Coming off the success of both Glass Wall and Brooklyn Athletic Club, diners were eager to see what Shepard Ross's next project would be. Anyone who had eaten at either Stella Sola or Revival Market knew that Adam Dorris is talented. Pax Americana, the restaurant from Ross and Dorris in the lightly remodeled former Thai Sticks space on Montrose, is, like Coltivare and Roost, part of a new breed of upscale neighborhood restaurants with seasonally-driven menus that use some of the highest quality ingredients in the city. Thanks to inventive cuisine that draws from all parts of Houston's culinary landscape, Pax has been a smash hit with packed houses (and sometimes deafening noise) as the happy result. Hopefully things stabilize enough for Dorris to unleash brunch and a menu of neighboring bar bites for Zimm's, which itself has been transformed into an intimate space for really solid cocktails.
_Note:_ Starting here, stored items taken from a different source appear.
(** [m] with the nine entries of particle [a] set to zero *)
Definition zero_slot {F : Type} `{SF : Scalar F} (a : nat) (m : list F) : list F :=
  list_inserts (9 * a) (replicate 9 f_zero) m.

(** [x] is a NaN of binary64. *)
Definition is_NaN (x : float) : Prop := Prim2SF x = S754_nan.

(** [x] is an infinity or a NaN of binary64. *)
Definition not_finite (x : float) : Prop :=
  match Prim2SF x with
  | S754_infinity _ | S754_nan => True
  | _ => False
  end.

(** The neighbour [b] of [a] passes the guard [r >= 1.0e-12]. *)
Definition apart {F : Type} `{SF : Scalar F} (KERNEL : Kernel F)
    (dst src : particles F) (a b : nat) : Prop :=
  f_le f_1em12 (sm_r (pair_sample KERNEL dst src a b)) = true.

#[export] Instance apart_dec {F : Type} `{SF : Scalar F} (KERNEL : Kernel F)
    (dst src : particles F) (a b : nat) : Decision (apart KERNEL dst src a b) :=
  decide (f_le f_1em12 (sm_r (pair_sample KERNEL dst src a b)) = true).

(** A kernel of exact arithmetic with a constant value, for tests. *)
Definition flat_kernel : Kernel R := {|
  kernel := λ _ _ _, 1%R;
  gradient := λ xij _ _, Vec3 (- c0 xij)%R (- c1 xij)%R (- c2 xij)%R
|}.

(** * Properties *)

(** ** The error monad and the loops *)

Lemma bind_Ok {A B} (a : A) (f : A → result B) : Ok a ≫= f = f a.
Proof. reflexivity. Qed.

Lemma bind_Ok_inv {A B} (m : result A) (f : A → result B) (b : B) :
  m ≫= f = Ok b → ∃ a, m = Ok a ∧ f a = Ok b.
Proof. destruct m as [a|e]; [eauto | discriminate]. Qed.

Lemma getitem_Some {A} (l : list A) i v : l !! i = Some v → getitem l i = Ok v.
Proof. unfold getitem. by intros ->. Qed.

Lemma getitem_lt {A} `{Inhabited A} (l : list A) i :
  i < length l → getitem l i = Ok (l !!! i).
Proof.
  intros Hi. apply getitem_Some. by apply list_lookup_lookup_total_lt.
Qed.

Lemma setitem_lt {A} (l : list A) i v :
  i < length l → setitem l i v = Ok (<[i:=v]> l).
Proof. unfold setitem. intros Hi. by rewrite decide_True. Qed.

Lemma setitem_Ok_inv {A} (l l' : list A) i v :
  setitem l i v = Ok l' → i < length l ∧ l' = <[i:=v]> l.
Proof. unfold setitem. case_decide; [|discriminate]. by intros [= <-]. Qed.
Chef Jose Hernandez is out to prove that an independent restaurant can thrive at chain-loving CityCentre. Diners familiar with Hernandez's work at Philippe, La Balance and Etoile know the man is fluent in French cuisine, but, at Radio Milano, he shows he's equally adept at Italian cooking. Impossibly thin pastas, hearty mains and, of course, heavenly desserts make this restaurant a legitimate destination for inner-Loopers and west side residents. A late-night tapas style menu makes it a satisfying post-movie option. The space may be in a hotel, but it feels far away from the CityCentre crowds, as long as you're willing to tip the valet instead of fighting for a parking spot.